Giro87
Movimento
Un'occasione chiamata terrore
Noam Chomsky: «Ciò
che stiamo vivendo oggi, nella seconda fase della
guerra al terrorismo, non ha nulla a che fare
col terrorismo. L'11 settembre fornisce agli Usa
condizioni ideali per la repressione, interna
ed esterna»
a cura di Patricia Lombroso,
Il Manifesto 29 marzo 2002
«Ciò che stiamo
vivendo oggi, nella seconda fase della guerra
al terrorismo degli Stati uniti, non ha nulla
a che vedere con la lotta al terrorismo. Non esiste
più neppure ciò che poteva apparire
come "il pretesto" della prima fase.
L'attacco dell'11 settembre ha fornito agli Stati
uniti in primis e ai paesi democratici del resto
del mondo la cosiddetta window of opportunity,
ovvero il momento propizio per porre in atto tutta
una serie di misure legislative repressive, secondo
una pianificazione già stabilita in precedenza.

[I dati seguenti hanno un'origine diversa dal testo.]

(** The counters [self.stats] that [load_dataset] updates. *)
Record stats : Type := { valid : nat; invalid : nat; errors : nat }.

(** The body of the loop of [load_dataset] for one line; [None] is a
    line on which [json.loads] raises. *)
Definition load_line (acc : list json * stats) (line : option json) : list json * stats :=
  let (data, st) := acc in
  match line with
  | Some entry =>
      match validate_entry entry with
      | Returns true =>
          ((data ++ [entry])%list,
           {| valid := valid st + 1; invalid := invalid st; errors := errors st |})
      | Returns false =>
          (data, {| valid := valid st; invalid := invalid st + 1; errors := errors st |})
      | Raises _ =>
          (data, {| valid := valid st; invalid := invalid st; errors := errors st + 1 |})
      end
  | None => (data, {| valid := valid st; invalid := invalid st; errors := errors st + 1 |})
  end.

(** final_training.py, [BankingDatasetProcessor.load_dataset]: the
    records kept and the counters after the file; [loads] is
    [json.loads], [None] where it raises. *)
Definition load_dataset (loads : string -> option json) (lines : list string) (st : stats)
  : list json * stats :=
  fold_left (fun acc line => load_line acc (loads line)) lines ([], st).

End Dataset.

(** * Theorems *)

Module PromptFacts.
Import Prompt.

#[local] Open Scope string_scope.

Lemma append_assoc (a b c : string) : (a ++ b) ++ c = a ++ (b ++ c).
Proof.
  induction a as [|x a IH]; simpl; [reflexivity | now rewrite IH].
Qed.

(** C1. The prompt compiler returns exactly the template
    "[INST] <TASK>{t}</TASK>\n<CONTEXT>\n{c}\n</CONTEXT> [/INST]", and the
    training-side rendering "[INST] {text} [/INST]" of the user turn
    "<TASK>{t}</TASK>\n<CONTEXT>\n{c}\n</CONTEXT>" is the same string. *)
Theorem prompt_matches_training (t c : string) :
  build_prompt_identical_to_training t c = prompt_template t c
  /\ training_prompt (user_turn t c) = build_prompt_identical_to_training t c.
Proof.
  split.
  - unfold build_prompt_identical_to_training, prompt_template.
    cbn [String.concat].
    reflexivity.
  - unfold training_prompt, user_turn, build_prompt_identical_to_training.
    repeat rewrite append_assoc. reflexivity.
Qed.

End PromptFacts.

Module TrainingFacts.
Import Training.

Lemma learned_app (l1 l2 : list Z) : learned (l1 ++ l2) = learned l1 + learned l2.
Proof.
  unfold learned. now rewrite filter_app, length_app.
Qed.

Lemma learned_repeat_IGNORE (n : nat) : learned (repeat IGNORE n) = 0.
Proof.
  induction n as [|n IH]; [reflexivity | exact IH].
Qed.

Lemma learned_le_length (l : list Z) : learned l <= length l.
Proof.
  unfold learned. induction l as [|x l IH]; simpl; [lia|].
  destruct (negb (x =? IGNORE)%Z); simpl; lia.
Qed.

Lemma learned_firstn (n : nat) (l : list Z) : learned (firstn n l) <= learned l.
Proof.
  rewrite <- (firstn_skipn n l) at 2. rewrite learned_app. lia.
Qed.

Lemma length_opt_token (t : option Z) : length (opt_token t) <= 1.
Proof.
  destruct t; simpl; lia.
Qed.

Lemma char_tokenize_truncating : truncating char_tokenize.
Proof.
  intros text n. unfold char_tokenize. rewrite length_firstn. lia.
Defined.

Section Facts.

Variable tokenize : string -> nat -> list Z.
Variables bos eos : option Z.
Variable config : ModelConfig.

#[local] Abbreviation run := (preprocess_example_fast tokenize bos eos config).
#[local] Abbreviation whole := (concatenation tokenize bos eos config).

Lemma input_ids_firstn (u a : string) :
  input_ids (run u a) = firstn (max_length config) (whole u a).
Proof.
  unfold preprocess_example_fast, concatenation. cbn [input_ids].
  destruct (Nat.ltb_spec (max_length config)
    (length (opt_token bos ++ prompt_tokens tokenize config u
               ++ response_tokens tokenize config a ++ opt_token eos))) as [H|H].
  - reflexivity.
  - symmetry. now apply firstn_all2.
Qed.

Lemma lengths_agree (u a : string) :
  length (input_ids (run u a)) = length (attention_mask (run u a))
  /\ length (attention_mask (run u a)) = length (labels (run u a)).
Proof.
  unfold preprocess_example_fast. cbn [input_ids attention_mask labels].
  set (ids := if _ <? _ then _ else _).
  set (p := length (opt_token bos) + length (prompt_tokens tokenize config u)).
  rewrite repeat_length. split; [reflexivity|].
  destruct (Nat.eqb_spec (length (repeat IGNORE p ++ skipn p ids)) (length ids)) as [E|E];
    cbn [negb].
  - now rewrite E.
  - rewrite length_firstn, length_app, repeat_length, length_skipn. lia.
Qed.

Una manipolazione che crea sensazione di paura,
preoccupazione per la propria sicurezza. Non è
casuale la mano libera di Israele a commettere
atrocità folli nei territori occupati;
la Russia sta commettendo atrocità in Cecenia;
la Turchia continua con la repressione nei confronti
dei kurdi». E' così che inizia l'intervista
de il manifesto con Noam Chomsky, appena tornato
dalla Turchia. L'«infamous» Chomsky,
l'americano «contro» per eccellenza.
Bush il Giovane, per la «fase
due» della cosiddetta guerra al terrorismo,
ha già pianificato la guerra all'Iraq,
all'Iran e ai paesi definiti come l'asse del male,
con l'impiego di miniatomiche. Perché ora?
Questa strategia è un aspetto
diverso della prima fase di «Guerra duratura».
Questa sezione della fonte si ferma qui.